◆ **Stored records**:
┄┄┄┄┄┄┄┄┄┄
(* ===== verification/Session.v ===== *)
(** * Fix sessions of the engine daemon

    [SessionState] and [SessionStore] of [src/apme_engine/daemon/session.py], and the
    deadline supervision of [daemon/engine_server.py] that is built on them.

    Protobuf messages, engine objects and graphs held by a session are opaque ([X]).  The
    fields are grouped: [run_state] is what [reset_partial_run_state] touches,
    [clock_state] the timers, [kept_state] the rest.  Wall-clock time ([utc]) and monotonic
    time ([mono]) are arguments, in nanoseconds.  Whether a directory exists is an
    argument; the directories that were removed are returned. *)

From stdpp Require Import base list gmap strings relations.
From Stdlib Require Import Ascii String.
From S2P Require Import Prelude PyStr PyNum Violation Deadline.

#[local] Open Scope string_scope.
#[local] Open Scope Z_scope.
#[local] Notation length := List.length.

Record session_config := MkSessionConfig {
  sc_ttl : Z;                   (* _DEFAULT_TTL *)
  sc_max_lifetime : Z;          (* _MAX_LIFETIME *)
  sc_max_sessions : Z;          (* _MAX_SESSIONS *)
  sc_min_create_interval : Z;   (* _MIN_CREATE_INTERVAL_S, in nanoseconds *)
}.

Definition AWAITING_APPROVAL_STATUS : Z := 1.
Definition PROCESSING_STATUS : Z := 2.

Section Sessions.
Context {X : Type} (cfg : session_config).

(** ** [SessionState] *)

Record run_state := MkRun {
  ru_working_files : list (string * string);
  ru_format_diffs : list X;
  ru_tier1_patches : list X;
  ru_proposals : list (string * X);
  ru_review_declined : list (string * X);
  ru_progress_logs : list X;
  ru_report : option X;
  ru_ai_proposals : list X;
  ru_tier1_proposals : list X;
  ru_remaining_ai : list ViolationDict;
  ru_remaining_manual : list ViolationDict;
  ru_dep_health : list ViolationDict;
  ru_awaiting_tier1_gate : bool;
  ru_awaiting_assess : bool;
  ru_awaiting_ai_triage : bool;
  ru_content_graph : option X;
  ru_graph_engine : option X;
  ru_status : Z;
}.

Record clock_state := MkClocks {
  ck_created_at : Z;
  ck_last_activity_at : Z;
  ck_operation_budget_s : Z;
  ck_operation_started_at : Z;
  ck_last_progress_at : Z;
  ck_operation_generation : Z;
  ck_max_lifetime_deadline_mono : Z;
}.

Record kept_state := MkKept {
  kp_original_files : list (string * string);
  kp_current_tier : Z;
  kp_idempotency_ok : bool;
  kp_fix_options : option X;
  kp_scan_options : option X;
  kp_assess_findings : list X;
  kp_ai_triage_candidates : list X;
  kp_ai_escalate_targets : option (list (string * list string));
  kp_approved_ids : gset string;
  kp_approved_proposals : list X;
  kp_rejected_proposals : list (string * X);
  kp_scan_id : string;
  kp_project_root : string;
  kp_manifest : option X;         (* the fields captured from the session venv *)
  kp_graph_originals : list (string * string);
  kp_pre_gate2_files : list (string * string);
  kp_upload_sealed : bool;
  kp_upload_sealed_hash : string;
  kp_upload_sealed_chunk_hash : string;
}.

Record SessionState := MkSession {
  ss_id : string;
  ss_run : run_state;
  ss_clocks : clock_state;
  ss_kept : kept_state;
  ss_temp_dir : option string;
  ss_galaxy_cfg_path : option string;
}.

Definition empty_run (working : list (string * string)) : run_state :=
  MkRun working [] [] [] [] [] None [] [] [] [] [] false false false None None PROCESSING_STATUS.

Definition new_session (id : string) (utc : Z) : SessionState :=
  MkSession id (empty_run [])
    (MkClocks utc utc 0 0 0 0 0)
    (MkKept [] 1 true None None [] [] None ∅ [] [] "" "" None [] [] false "" "")
    None None.

Definition set_clocks (f : clock_state → clock_state) (s : SessionState) : SessionState :=
  MkSession (ss_id s) (ss_run s) (f (ss_clocks s)) (ss_kept s) (ss_temp_dir s) (ss_galaxy_cfg_path s).

(** *** Timers *)

Definition ttl_seconds (utc : Z) (s : SessionState) : Z :=
  Z.max 0 (sc_ttl cfg - Z.quot (utc - ck_last_activity_at (ss_clocks s)) SECOND).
┄┄┄┄┄┄┄┄┄┄
◆ **Task directions**:
Nothing should be omitted or altered. Retype the records exactly.

◆ **Answer for the task**:
(* ===== verification/Session.v ===== *)
(** * Fix sessions of the engine daemon

    [SessionState] and [SessionStore] of [src/apme_engine/daemon/session.py], and the
    deadline supervision of [daemon/engine_server.py] that is built on them.

    Protobuf messages, engine objects and graphs held by a session are opaque ([X]).  The
    fields are grouped: [run_state] is what [reset_partial_run_state] touches,
    [clock_state] the timers, [kept_state] the rest.  Wall-clock time ([utc]) and monotonic
    time ([mono]) are arguments, in nanoseconds.  Whether a directory exists is an
    argument; the directories that were removed are returned. *)

From stdpp Require Import base list gmap strings relations.
From Stdlib Require Import Ascii String.
From S2P Require Import Prelude PyStr PyNum Violation Deadline.

#[local] Open Scope string_scope.
#[local] Open Scope Z_scope.
#[local] Notation length := List.length.

Record session_config := MkSessionConfig {
  sc_ttl : Z;                   (* _DEFAULT_TTL *)
  sc_max_lifetime : Z;          (* _MAX_LIFETIME *)
  sc_max_sessions : Z;          (* _MAX_SESSIONS *)
  sc_min_create_interval : Z;   (* _MIN_CREATE_INTERVAL_S, in nanoseconds *)
}.

Definition AWAITING_APPROVAL_STATUS : Z := 1.
Definition PROCESSING_STATUS : Z := 2.

Section Sessions.
Context {X : Type} (cfg : session_config).

(** ** [SessionState] *)

Record run_state := MkRun {
  ru_working_files : list (string * string);
  ru_format_diffs : list X;
  ru_tier1_patches : list X;
  ru_proposals : list (string * X);
  ru_review_declined : list (string * X);
  ru_progress_logs : list X;
  ru_report : option X;
  ru_ai_proposals : list X;
  ru_tier1_proposals : list X;
  ru_remaining_ai : list ViolationDict;
  ru_remaining_manual : list ViolationDict;
  ru_dep_health : list ViolationDict;
  ru_awaiting_tier1_gate : bool;
  ru_awaiting_assess : bool;
  ru_awaiting_ai_triage : bool;
  ru_content_graph : option X;
  ru_graph_engine : option X;
  ru_status : Z;
}.

Record clock_state := MkClocks {
  ck_created_at : Z;
  ck_last_activity_at : Z;
  ck_operation_budget_s : Z;
  ck_operation_started_at : Z;
  ck_last_progress_at : Z;
  ck_operation_generation : Z;
  ck_max_lifetime_deadline_mono : Z;
}.

Record kept_state := MkKept {
  kp_original_files : list (string * string);
  kp_current_tier : Z;
  kp_idempotency_ok : bool;
  kp_fix_options : option X;
  kp_scan_options : option X;
  kp_assess_findings : list X;
  kp_ai_triage_candidates : list X;
  kp_ai_escalate_targets : option (list (string * list string));
  kp_approved_ids : gset string;
  kp_approved_proposals : list X;
  kp_rejected_proposals : list (string * X);
  kp_scan_id : string;
  kp_project_root : string;
  kp_manifest : option X;         (* the fields captured from the session venv *)
  kp_graph_originals : list (string * string);
  kp_pre_gate2_files : list (string * string);
  kp_upload_sealed : bool;
  kp_upload_sealed_hash : string;
  kp_upload_sealed_chunk_hash : string;
}.

Record SessionState := MkSession {
  ss_id : string;
  ss_run : run_state;
  ss_clocks : clock_state;
  ss_kept : kept_state;
  ss_temp_dir : option string;
  ss_galaxy_cfg_path : option string;
}.

Definition empty_run (working : list (string * string)) : run_state :=
  MkRun working [] [] [] [] [] None [] [] [] [] [] false false false None None PROCESSING_STATUS.

Definition new_session (id : string) (utc : Z) : SessionState :=
  MkSession id (empty_run [])
    (MkClocks utc utc 0 0 0 0 0)
    (MkKept [] 1 true None None [] [] None ∅ [] [] "" "" None [] [] false "" "")
    None None.

Definition set_clocks (f : clock_state → clock_state) (s : SessionState) : SessionState :=
  MkSession (ss_id s) (ss_run s) (f (ss_clocks s)) (ss_kept s) (ss_temp_dir s) (ss_galaxy_cfg_path s).

(** *** Timers *)

Definition ttl_seconds (utc : Z) (s : SessionState) : Z :=
  Z.max 0 (sc_ttl cfg - Z.quot (utc - ck_last_activity_at (ss_clocks s)) SECOND).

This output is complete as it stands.